A temporary cease-fire between the ANC and Cosatu emerged after the ANC's national general council (NGC) in September after months of tension over the country's economic trajectory and the ANC's perceived soft stance against corruption.
Commenting further on the issue, Cosatu said it was it was "shocked" at the NWC's response to a highly successful civil society conference.
"The statement fails to understand the nature and role of civil society in the national democratic revolution and raises totally groundless fears of the formation of an opposition bloc," said spokesperson Patrick Craven.
Cosatu and the other organisations who planned the conference went out of their way to explain who would be invited, and agreed that no political parties would be invited, Craven said, "as this would undermine its status as a meeting of civil society and change the whole character of the conference".
Craven said the allegation that the decision not to invite the ANC and SACP was an attempt "to put a wedge between civil society formations, some unions, the ANC and its government" was baseless.
He said Sanco was invited, it participated in the conference and there was the conference's register to prove that.

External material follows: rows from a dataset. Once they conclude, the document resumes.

(** A tombstone set on an unlocked node, and removed again. *)
Lemma tomb_swa_ok v X ev pr uc G W n t t' u :
  n ∈ inner v G → X !! n = Some (MkX t 0 u) → swa_ok v X ev pr uc G W →
  swa_ok v (<[n := MkX t' 0 u]> X) (ev + ((if t' then 0 else hlen (tv_h v) n) - (if t then 0 else hlen (tv_h v) n))) pr uc G W.
Proof.
  intros Hn HX [Htomb Hlock Hev Hpr Hinj Hbound]. set (X' := <[n := _]> X).
  assert (xt X n = t ∧ xl X n = 0%Z ∧ xu X n = u) as (Et & El & Eu) by (unfold xt, xl, xu; by rewrite HX).
  assert (xt X' n = t' ∧ xl X' n = 0%Z ∧ xu X' n = u) as (Etn & Eln & Eun) by (unfold xt, xl, xu, X'; by rewrite lookup_insert_eq).
  assert (∀ q, q ≠ n → xt X' q = xt X q) as Hsame by (intros q ?; unfold xt, X'; by rewrite lookup_insert_ne).
  assert (∀ q, xl X' q = xl X q ∧ xu X' q = xu X q) as Hsame2.
  { intros q. destruct (decide (q = n)) as [->|]; [rewrite El, Eu; done|]. unfold xl, xu, X'. by rewrite lookup_insert_ne. }
  split.
  - intros q Hq. destruct (Hsame2 q) as [-> _]. destruct (decide (q = n)) as [->|Hqn]; [done|]. rewrite Hsame by done. auto.
  - intros q Hq. destruct (Hsame2 q) as [-> _]. auto.
  - rewrite Hev. rewrite (gsum_update (swa_ev_w X v) (swa_ev_w X' v) n); [|done|].
    + unfold swa_ev_w. rewrite Etn, Eln, Et, El. unfold ev_w. rewrite decide_True by done. done.
    + intros q Hq Hqn. unfold swa_ev_w. by rewrite Hsame, (proj1 (Hsame2 q)).
  - rewrite Hpr. apply gsum_ext. intros q _. unfold swa_pr_w. by rewrite (proj1 (Hsame2 q)).
  - intros a b w Ha Hb. rewrite (proj2 (Hsame2 a)), (proj2 (Hsame2 b)). by apply Hinj.
  - intros q w Hq. rewrite (proj2 (Hsame2 q)). by apply Hbound.
Qed.
Lemma tomb_hold_ok v X G n t l u t' l' h : X !! n = Some (MkX t l u) → hold_ok v X G h → hold_ok v (<[n := MkX t' l' u]> X) G h.
Proof.
  intros HX [Hn Hm]. split; [done|]. intros Hs. specialize (Hm Hs). destruct (h_uuid h); [|done].
  destruct Hm as (r & ? & Hr & ?). exists r. split_and!; [done| |done]. unfold xu in *. rewrite lookup_insert.
  case_decide; [subst; rewrite HX in Hr; done|done].
Qed.
Lemma tomb_swa_inv v X ev pr uc G H n t t' u :
  n ∈ inner v G → X !! n = Some (MkX t 0 u) → swa_inv v X ev pr uc G H →
  swa_inv v (<[n := MkX t' 0 u]> X) (ev + ((if t' then 0 else hlen (tv_h v) n) - (if t then 0 else hlen (tv_h v) n))) pr uc G H.
Proof.
  intros Hn HX [Hok Hh]. split; [by apply tomb_swa_ok|]. eapply Forall_impl; [done|]. intros h. by eapply tomb_hold_ok.
Qed.
End same_shape.

(** ** Leaves *)

(** Only the path of a leaf itself ends in it. *)
Lemma leaf_path_end v G n x a :
  tree_ok v G → tv_h v !! n = Some x → c_children x = ∅ → on_path G (tv_root v) a n = true → a = n.
Proof.
  intros Ht Hx Hc. unfold on_path. destruct (G !! n) as [g|] eqn:Hg; [|done]. destruct (G !! a) as [ga|] eqn:Ha; [|done].
  intros [Hp%bool_decide_eq_true _]%andb_prop.
  destruct (way_down v G Ht a ga Ha n g Hg Hp) as [->|(c & gc & xc & g' & px & _ & Hok & _)]; [done|].
  destruct (no_link Hok) as (ck & _ & Hl). pose proof (no_parheap Hok). simplify_eq. by rewrite Hc in Hl.
Qed.

Section add_leaf.
Context (v : tview) (G : gmap nat gnode) (p : nat) (gp : gnode) (px : core) (K : RadixKey) (ck : ckey) (vv : list Z).
Context (Ht : tree_ok v G) (Hlp : leaf_pre v G p gp px K ck vv).
Abbreviation m := (tv_next v).
Abbreviation v' := (leaf_view v p px K ck vv).
Abbreviation G' := (<[m := leaf_gnode gp K vv]> G).

Lemma leaf_window X h q : hold_ok v X G h → q ≠ m → in_window v' G' h q = in_window v G h q ∧ in_window v' G' h m = false.
Proof using Ht Hlp.
  intros [(gh & gt & Hgh & Hgt & _) _] Hq. destruct (leaf_facts _ _ _ _ _ _ _ _ Ht Hlp) as (_ & Hrm & Hm & _).
  assert (h_node h ≠ m) by congruence. assert (h_top h ≠ m) by congruence.
  unfold in_window, on_path, plen. change (tv_root v') with (tv_root v). rewrite !lookup_insert_ne by done. split; [done|].
  destruct (on_path G' (tv_root v) (h_node h) m) eqn:Hon.
  - exfalso. assert (h_node h = m); [|done]. eapply (leaf_path_end v' G'); [by apply leaf_tree_ok|by eapply leaf_lookup_m|done|done].
  - unfold on_path in Hon. rewrite (lookup_insert_ne G m (h_node h)) in Hon by done. by rewrite Hon, andb_false_r.
Qed.

Lemma leaf_swa_inv X t ev pr uc H :
  swa_inv v X ev pr uc G H →
  swa_inv v' (<[m := MkX t 0 None]> X) (ev + (if t then 0 else Z.of_nat (key_len K))) pr uc G' H.
Proof using Ht Hlp.
  intros [[Htomb Hlock Hev Hpr Hinj Hbound] Hholds]. set (X' := <[m := _]> X).
  destruct (leaf_facts _ _ _ _ _ _ _ _ Ht Hlp) as (_ & Hrm & Hm & _). destruct (leaf_inner _ _ _ _ _ _ _ _ Ht Hlp) as (Ein & Hmin & _).
  assert (xt X' m = t ∧ xl X' m = 0%Z ∧ xu X' m = None) as (Etm & Elm & Eum) by (unfold xt, xl, xu, X'; by rewrite lookup_insert_eq).
  assert (∀ q, q ≠ m → xt X' q = xt X q ∧ xl X' q = xl X q ∧ xu X' q = xu X q) as Hsame by (intros q ?; unfold xt, xl, xu, X'; by rewrite lookup_insert_ne).
  assert (∀ q, q ∈ inner v G → q ≠ m) as Hne by (intros q Hq ->; done).
  assert (hlen (tv_h v') m = Z.of_nat (key_len K)) as Hlen by (unfold hlen; by rewrite (leaf_lookup_m _ _ _ _ _ _ _ _ Ht Hlp)).
  assert (∀ q, q ∈ inner v G → hlen (tv_h v') q = hlen (tv_h v) q ∧ hpar (tv_h v') q = hpar (tv_h v) q) as Hl.
  { intros q Hq. by destruct (leaf_same _ _ _ _ _ _ _ _ Ht Hlp q (Hne q Hq)) as (_ & ? & ?). }
  split; [split|].
  - intros q. rewrite Ein, elem_of_union, elem_of_singleton. intros [->|Hq]; [done|]. destruct (Hsame q (Hne q Hq)) as (-> & -> & _). auto.
  - intros q. rewrite Ein, elem_of_union, elem_of_singleton. intros [->|Hq].
    + rewrite Elm. symmetry. unfold swa_holds. rewrite (count_holds_ext _ (λ _, false)).
      * unfold count_holds. by rewrite filter_nothing by (apply Forall_forall; done).
      * intros h Hh. eapply Forall_forall in Hholds; [|done]. by destruct (leaf_window X h (tv_root v) Hholds Hrm).
    + destruct (Hsame q (Hne q Hq)) as (_ & -> & _). rewrite Hlock by done. apply count_holds_ext. intros h Hh.
      eapply Forall_forall in Hholds; [|done]. by destruct (leaf_window X h q Hholds (Hne q Hq)).
  - rewrite Ein, gsum_insert, Hev by done. unfold swa_ev_w at 2. rewrite Etm, Elm, Hlen.
    rewrite (gsum_ext (swa_ev_w X' v') (swa_ev_w X v)).
    + unfold ev_w. destruct t; [|rewrite decide_True by done]; lia.
    + intros q Hq. unfold swa_ev_w. destruct (Hsame q (Hne q Hq)) as (-> & -> & _). by rewrite (proj1 (Hl q Hq)).
  - rewrite Ein, gsum_insert, Hpr by done. unfold swa_pr_w at 2. rewrite Elm. unfold pr_w at 1. rewrite decide_True by done.
    apply gsum_ext. intros q Hq. unfold swa_pr_w. destruct (Hsame q (Hne q Hq)) as (_ & -> & _). by rewrite (proj1 (Hl q Hq)).
  - intros a b u. rewrite Ein, !elem_of_union, !elem_of_singleton. intros [->|Ha] [->|Hb]; [done|rewrite Eum; done|intros _; rewrite Eum; done|].
    destruct (Hsame a (Hne a Ha)) as (_ & _ & ->), (Hsame b (Hne b Hb)) as (_ & _ & ->). by apply Hinj.
  - intros q u. rewrite Ein, elem_of_union, elem_of_singleton. intros [->|Hq]; [by rewrite Eum|]. destruct (Hsame q (Hne q Hq)) as (_ & _ & ->). eauto.
  - eapply Forall_impl; [exact Hholds|]. intros h [(gh & gt & Hgh & Hgt & Hpre) Hmark].
    assert (h_node h ≠ m) by congruence. assert (h_top h ≠ m) by congruence. split.
    + exists gh, gt. by rewrite !lookup_insert_ne.
    + intros Hs. specialize (Hmark Hs). destruct (h_uuid h) as [u'|]; [|done]. destruct Hmark as (r & Hr & Hru & Hrp).
      assert (r ∈ inner v G) as Hrin by (by eapply on_path_inner). exists r.
      destruct (Hsame r (Hne r Hrin)) as (_ & _ & ->). rewrite (proj2 (Hl r Hrin)). split_and!; [|done|done].
      pose proof (Hne r Hrin). unfold on_path in *. by rewrite !lookup_insert_ne by done.
Qed.
End add_leaf.

Section del_leaf.
Context (v : tview) (G : gmap nat gnode) (n : nat) (g : gnode) (x : core) (p : nat) (gp : gnode) (px : core) (ck : ckey).
Context (Ht : tree_ok v G) (Hdp : del_pre v G n g x p gp px ck).
Abbreviation v' := (del_view v n x p px ck).
Abbreviation G' := (delete n G).

Lemma del_swa_inv X t u ev pr uc H :
  X !! n = Some (MkX t 0 u) → full_holds H n = 0%Z → swa_inv v X ev pr uc G H →
  swa_inv v' X (ev - (if t then 0 else Z.of_nat (key_len (c_key x)))) pr uc G' H.
Proof using Ht Hdp.
  intros HX Hno [[Htomb Hlock Hev Hpr Hinj Hbound] Hholds]. pose proof Hdp as [Hlive Hn Hok Hck Hkids _].
  destruct (del_inner _ _ _ _ _ _ _ _ _ Ht Hdp) as [Ein Hnin].
  assert (∀ q, q ∈ inner v' G' → q ≠ n ∧ q ∈ inner v G) as Hne by (intros q Hq; split; [by intros ->|set_solver]).
  assert (∀ q, hlen (tv_h v') q = hlen (tv_h v) q ∧ hpar (tv_h v') q = hpar (tv_h v) q) as Hl.
  { intros q. by destruct (del_same _ _ _ _ _ _ _ _ _ Ht Hdp q) as (_ & ? & ?). }
  assert (hlen (tv_h v) n = Z.of_nat (key_len (c_key x))) as Hlen by (unfold hlen; by rewrite (no_heap Hok)).
  assert (xt X n = t ∧ xl X n = 0%Z) as (Et & El) by (unfold xt, xl; by rewrite HX).
  assert (∀ h, h ∈ H → h_node h ≠ n ∧ h_top h ≠ n) as Hhn.
  { intros h Hh. assert (h_node h ≠ n) as Hhn.
    { intros E. pose proof (count_holds_pos (λ h, bool_decide (h_node h = n)) H h Hh (bool_decide_eq_true_2 _ E)) as Hpos.
      unfold full_holds in Hno. lia. }
    split; [done|]. intros E. eapply Forall_forall in Hholds as [(gh & gt & Hgh & Hgt & Hpre) _]; [|done].
    apply Hhn. eapply (leaf_path_end v G n x); [done|apply (no_heap Hok)|done|]. rewrite E in Hgt. unfold on_path. rewrite Hgt, Hgh.
    by rewrite bool_decide_true, bool_decide_false. }
  assert (∀ h q, h ∈ H → q ≠ n → in_window v' G' h q = in_window v G h q) as Hwin.
  { intros h q Hh Hq. destruct (Hhn h Hh). unfold in_window, on_path, plen. by rewrite !lookup_delete_ne. }
  split; [split|].
  - intros q Hq. apply Hne in Hq as [_ Hq]. auto.
  - intros q Hq. apply Hne in Hq as [Hqn Hq]. rewrite Hlock by done. apply count_holds_ext. intros h Hh. by rewrite Hwin.
  - rewrite Hev, Ein, gsum_insert by done. unfold swa_ev_w at 1. rewrite Et, El, Hlen.
    rewrite (gsum_ext (swa_ev_w X v') (swa_ev_w X v)).
    + unfold ev_w. destruct t; [|rewrite decide_True by done]; lia.
    + intros q Hq. unfold swa_ev_w. by rewrite (proj1 (Hl q)).
  - rewrite Hpr, Ein, gsum_insert by done. unfold swa_pr_w at 1. rewrite El. unfold pr_w at 1. rewrite decide_True by done.
    apply gsum_ext. intros q Hq. unfold swa_pr_w. by rewrite (proj1 (Hl q)).
  - intros a b w Ha Hb. apply Hinj; by apply Hne.
  - intros q w Hq. apply Hbound; by apply Hne.
  - apply Forall_forall. intros h Hh. destruct (Hhn h Hh). eapply Forall_forall in Hholds as [(gh & gt & Hgh & Hgt & Hpre) Hmark]; [|done]. split.
    + exists gh, gt. by rewrite !lookup_delete_ne.
    + intros Hs. specialize (Hmark Hs). destruct (h_uuid h) as [u'|]; [|done]. destruct Hmark as (r & Hr & Hru & Hrp). exists r.
      rewrite (proj2 (Hl r)). split_and!; [|done|done].
      assert (r ≠ n). { intros ->. destruct Hhn with h as [Hc _]; [done|]. apply Hc. eapply (leaf_path_end v G n x); [done|apply (no_heap Hok)|done|done]. }
      unfold on_path in *. by rewrite !lookup_delete_ne.
Qed.
End del_leaf.

(** Replacing the slots of one node of the tree, as [insert] does when it revives a
    tombstone: the shape, the locks and the counters stay, and the slots cached for the
    prefixes through the node change. *)

Section revalue.
Context (v : tview) (G : gmap nat gnode) (n : nat) (g : gnode) (x : core) (p : nat) (gp : gnode) (px : core) (old new : list Z).
Context (Ht : tree_ok v G) (Hlive : G !! n = Some g) (Hn : n ≠ tv_root v) (Hok : node_ok v G n g x p gp px).
Context (Hold : c_value x = Some old) (Hlen : length new = length old).

Definition revalue_core : core := MkCore (c_children x) (c_parent x) (c_key x) (Some new) (c_lock x).
Definition revalue_view : tview :=
  MkView (tv_ps v) (tv_eagle v) (tv_root v) (<[n := revalue_core]> (tv_h v)) (tv_next v) (tv_ev v) (tv_pr v) (tv_leaves v).
Definition revalue_gnode (gq : gnode) : gnode :=
  if bool_decide (g_path g `prefix_of` g_path gq)
  then MkG (g_path gq) (take (length (g_path gp)) (g_vals gq) ++ new ++ drop (length (g_path g)) (g_vals gq))
  else gq.
Abbreviation v' := revalue_view.
Abbreviation G' := (revalue_gnode <$> G).

Lemma revalue_path gq : g_path (revalue_gnode gq) = g_path gq.
Proof using. unfold revalue_gnode. by case_bool_decide. Qed.
Lemma revalue_lookup q : tv_h v' !! q = if decide (q = n) then Some revalue_core else tv_h v !! q.
Proof using. simpl. rewrite lookup_insert. repeat case_decide; congruence. Qed.
Lemma revalue_lookup_core q y : tv_h v !! q = Some y →
  ∃ y', tv_h v' !! q = Some y' ∧ c_children y' = c_children y ∧ c_parent y' = c_parent y ∧ c_key y' = c_key y ∧ c_lock y' = c_lock y ∧ (q ≠ n → y' = y).
Proof using Hok.
  intros Hq. rewrite revalue_lookup. case_decide as E; [|by exists y]. exists revalue_core. subst q.
  assert (y = x) as -> by (pose proof (no_heap Hok); congruence). done.
Qed.
Lemma revalue_lookup_inv q y' : tv_h v' !! q = Some y' →
  ∃ y, tv_h v !! q = Some y ∧ c_children y' = c_children y ∧ c_parent y' = c_parent y ∧ c_key y' = c_key y ∧ c_lock y' = c_lock y.
Proof using Hok.
  rewrite revalue_lookup. case_decide as E; [|intros; by exists y']. intros [= <-]. exists x. subst q. by rewrite (no_heap Hok).
Qed.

"Cosatu remains firmly committed to its alliance with the ANC, SACP and Sanco, mandated by many national congress resolutions.
"It has however also always been, and will remain, a trade union federation, independent of the ANC, the state and capital, with the right to meet and interact with any organisation, as long as this advances the interests of the working class."
Cosatu did not need to seek permission from anyone to meet and work with friendly pro-poor and pro-working class organisations, Craven said.